# ASSIGNMENT
Each line of the data below from the one holding "(List.filter (fun '(_, name)" to the one holding "- intros ([j'", inclusive, is to be reproduced exactly; no other line belongs in the answer.

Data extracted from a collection
--------------------
Lemma group_foreign_keys_same ic rows rows' : Forall2 (same_row ic) rows rows' ->
  Forall2 (same_key ic) (group_foreign_keys rows) (group_foreign_keys rows').
Proof.
  intros Hr. unfold group_foreign_keys. apply Forall2_fmap. eapply Forall2_impl; [|intros a b; apply display_columns_same].
  apply group_rows_same; [done|constructor|done].
Qed.

Lemma fk_positions_lookup l i x : named_once l -> l !! i = Some x -> x.(info).(fk_name) <> [] -> fk_positions l !! x.(info).(fk_name) = Some i.
Proof.
  intros Hl Hi Hn. unfold fk_positions, hash_map.
  assert (Hin : forall j name, (name, j) ∈ reverse (map (fun y : nat * text => (y.2, y.1))
      (List.filter (fun '(_, name) => negb (bool_decide (name = []))) (imap (fun index fk => (index, fk.(info).(fk_name))) l)))
    <-> name <> [] /\ exists y, l !! j = Some y /\ y.(info).(fk_name) = name).
  { intros j name. rewrite elem_of_reverse, list_elem_of_fmap. split.
    - intros ([j' name'] & [= -> ->] & [Hin Hne]%elem_of_bool_filter). apply negb_true_iff, bool_decide_eq_false in Hne. split; [done|].
      apply list_elem_of_lookup_1 in Hin as [k Hk]. rewrite list_lookup_imap in Hk. apply fmap_Some in Hk as (y & Hy & [= -> ->]). eauto.
    - intros [Hne (y & Hy & <-)]. exists (j, y.(info).(fk_name)). split; [done|]. apply elem_of_bool_filter. rewrite bool_decide_false by done.
      split; [|done]. apply (list_elem_of_lookup_2 _ j). by rewrite list_lookup_imap, Hy. }
  apply elem_of_list_to_map_1'; [|by apply Hin; eauto]. intros j (_ & y & Hy & Hny)%Hin. by apply (Hl i j x y).
Qed.

Section fks.
Context (ic ic' mysql : bool) (target : list SchemaForeignKeyInfo) (Htarget : named_once target).

Lemma fk_loop_same pre source matched : Forall2 (same_key ic) source (drop (length pre) target) -> pre = take (length pre) target ->
  (forall i, i ∈ matched <-> i < length pre) ->
  (fk_loop ic ic' mysql source target (fk_positions target) matched).1 = []
  /\ forall i, i < length target -> i ∈ (fk_loop ic ic' mysql source target (fk_positions target) matched).2.
Proof.
  revert pre matched. induction source as [|s source IH]; intros pre matched Hs Hpre Hm.
  - simpl. split; [done|]. intros i Hi. apply Hm. apply Forall2_nil_inv_l in Hs. apply (f_equal length) in Hs. rewrite length_drop in Hs. simpl in Hs. lia.
  - inversion Hs as [|? t ? rest Hst Hrest Heq1 Heq2]; subst. symmetry in Heq2.
    assert (Ht : target !! length pre = Some t) by (rewrite <- (Nat.add_0_r (length pre)), <- lookup_drop, Heq2; done).
    assert (Hname : s.(info).(fk_name) = t.(info).(fk_name)) by apply Hst.
    assert (fk_match ic ic' mysql target (fk_positions target) matched s = Some (length pre)) as Hf.
    { unfold fk_match. rewrite Hname. case_bool_decide as Hn; [|by apply fk_positions_lookup].
      rewrite (position_first _ _ 0 (length pre) t); [done|done| |].
      - rewrite bool_decide_false by (rewrite Hm; lia). rewrite bool_decide_true by done. rewrite (foreign_key_changes_same ic) by done. done.
      - intros j y Hj _. rewrite bool_decide_true by (apply Hm; simpl; lia). done. }
    cbn [fk_loop]. rewrite Hf. specialize (IH (pre ++ [t]) (length pre :: matched)).
    assert (length (pre ++ [t]) = S (length pre)) as El by (rewrite length_app; simpl; lia). rewrite El in IH.
    destruct (fk_loop ic ic' mysql source target (fk_positions target) (length pre :: matched)) as [diffs m]. simpl in IH.
    rewrite Ht, (foreign_key_changes_same ic) by done. simpl. apply IH.
    + replace (S (length pre)) with (length pre + 1) by lia. by rewrite <- drop_drop, Heq2.
    + rewrite (take_S_r _ _ _ Ht). by rewrite <- Hpre.
    + intros i. rewrite elem_of_cons, Hm. lia.
Qed.
End fks.

Lemma foreign_keys_same ic ic' mysql rows rows' : Forall2 (same_row ic) rows rows' -> diff_foreign_keys_with_options ic ic' mysql rows rows' = [].
Proof.
  intros Hr. unfold diff_foreign_keys_with_options.
  destruct (fk_loop_same ic ic' mysql (group_foreign_keys rows') (group_foreign_keys_named_once rows') [] (group_foreign_keys rows) []) as [H1 H2];
    [by apply group_foreign_keys_same|done|intros i; rewrite elem_of_nil; simpl; lia|].
  destruct (fk_loop _ _ _ _ _ _ _) as [diffs m]. simpl in *. subst diffs. simpl. apply concat_imap_nil. intros i t Hi.
  rewrite bool_decide_true; [done|]. apply H2. by apply lookup_lt_Some in Hi.
Qed.

(** ** Whole schemas *)

Lemma resolve_names_same names ic :
  resolve_schema_diff_table_names names names [] ic = {| pairs := map (fun n => (n, n)) names; source_only := []; target_only := [] |}.
Proof.
  destruct (resolve_targets_resolved names names [] ic) as [Hr Hk]. unfold resolve_schema_diff_table_names.
  set (f := resolve_targets names names [] ic) in *.
  assert (Hf : forall n, n ∈ names -> f.1 !! n = Some n) by (intros n Hn; apply Hk; by apply name_matched).
  f_equal.
  - clear Hr Hk. clearbody f. induction names as [|n names IH]; [done|]. simpl. rewrite (Hf n) by left. simpl. f_equal. apply IH. intros m Hm. apply Hf. by right.
  - destruct (List.filter _ _) as [|n l] eqn:E; [done|]. assert (n ∈ n :: l) as Hn by left. rewrite <- E in Hn.
    apply elem_of_bool_filter in Hn as [Hn Hb]. rewrite bool_decide_true in Hb by (rewrite Hf by done; eauto). done.
  - destruct (List.filter _ _) as [|n l] eqn:E; [done|]. assert (n ∈ n :: l) as Hn by left. rewrite <- E in Hn.
    apply elem_of_bool_filter in Hn as [Hn Hb]. rewrite bool_decide_true in Hb; [done|]. by apply (resolved_names _ _ _ _ Hr n n), Hf.
Qed.

Lemma find_pairs_same (p : text -> bool) names : List.find (fun '(s, _) => p s) (map (fun n => (n, n)) names) = (fun n => (n, n)) <$> List.find p names.
Proof. induction names as [|n names IH]; [done|]. simpl. by destruct (p n). Qed.

Lemma normalized_rows_same names ic fk :
  same_row ic (normalize_mapped_foreign_key fk names names (map (fun n => (n, n)) names) [] ic) (normalize_self_referencing_fk fk names ic).
Proof.
  unfold normalize_mapped_foreign_key, mapped_target. cbn [List.find]. rewrite (find_pairs_same (fun s => identifiers_equal s _ ic)).
  destruct (List.find _ names) as [n|] eqn:E; simpl.
  - apply find_some in E as [Hn He].
    assert (ref_table (normalize_self_referencing_fk fk names ic) = ref_table fk) as Ht by (unfold normalize_self_referencing_fk; by case_match).
    assert (ref_schema (normalize_self_referencing_fk fk names ic) = None) as Hs.
    { unfold normalize_self_referencing_fk. rewrite Ht in He.
      replace (existsb (fun name => identifiers_equal name (ref_table fk) ic) names) with true by (symmetry; apply existsb_exists; eauto).
      rewrite andb_true_r. case_bool_decide as Hs; [done|]. by destruct (ref_schema fk) eqn:Er; [destruct Hs|]. }
    repeat split; simpl; congruence.
  - repeat split. apply identifiers_equal_same.
Qed.

Definition indexes_and_triggers_named (d : TableSchemaDetail) : Prop := NoDup (map index_name d.(indexes)) /\ NoDup (map trigger_name d.(triggers)).

(** A comparison of a schema with itself, without mappings. *)
Record compares_itself (o : SchemaDiffPreparationOptions) : Prop := {
  itself_tables : o.(target_tables) = o.(source_tables);
  itself_details : o.(target_details) = o.(source_details);
  itself_mappings : o.(table_mappings) = [];
  itself_named : Forall indexes_and_triggers_named o.(source_details);
}.

Lemma hash_map_in {K A} `{Countable K} (key : A -> K) l k x : hash_map key (fun a => a) l !! k = Some x -> x ∈ l.
Proof. unfold hash_map. intros Hl%elem_of_list_to_map_2. by apply elem_of_reverse, list_elem_of_fmap in Hl as (y & [= _ ->] & Hy). Qed.

Section itself.
Context `{DatabaseManifest} `{MysqlTokenizer} (o : SchemaDiffPreparationOptions) (Ho : compares_itself o).

Lemma resolve_itself names :
  resolve o names = {| pairs := map (fun n => (n, n)) (names o.(source_tables)); source_only := []; target_only := [] |}.
Proof. unfold resolve. destruct Ho as [-> _ -> _]. apply resolve_names_same. Qed.

Lemma common_view_itself n : common_view o (n, n) = [].
Proof.
  unfold common_view. destruct Ho as [_ -> _ _]. destruct (details_of (source_details o) !! n ≫= ddl) as [d|]; [|done].
  unfold Views.view_definitions_differ. destruct (negb _); [done|]. rewrite !text_neq_same. by destruct (source_dialect o) as [[]|].
Qed.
--------------------
# ANSWER FOR THIS EXERCISE
      (List.filter (fun '(_, name) => negb (bool_decide (name = []))) (imap (fun index fk => (index, fk.(info).(fk_name))) l)))
    <-> name <> [] /\ exists y, l !! j = Some y /\ y.(info).(fk_name) = name).
  { intros j name. rewrite elem_of_reverse, list_elem_of_fmap. split.
    - intros ([j' name'] & [= -> ->] & [Hin Hne]%elem_of_bool_filter). apply negb_true_iff, bool_decide_eq_false in Hne. split; [done|].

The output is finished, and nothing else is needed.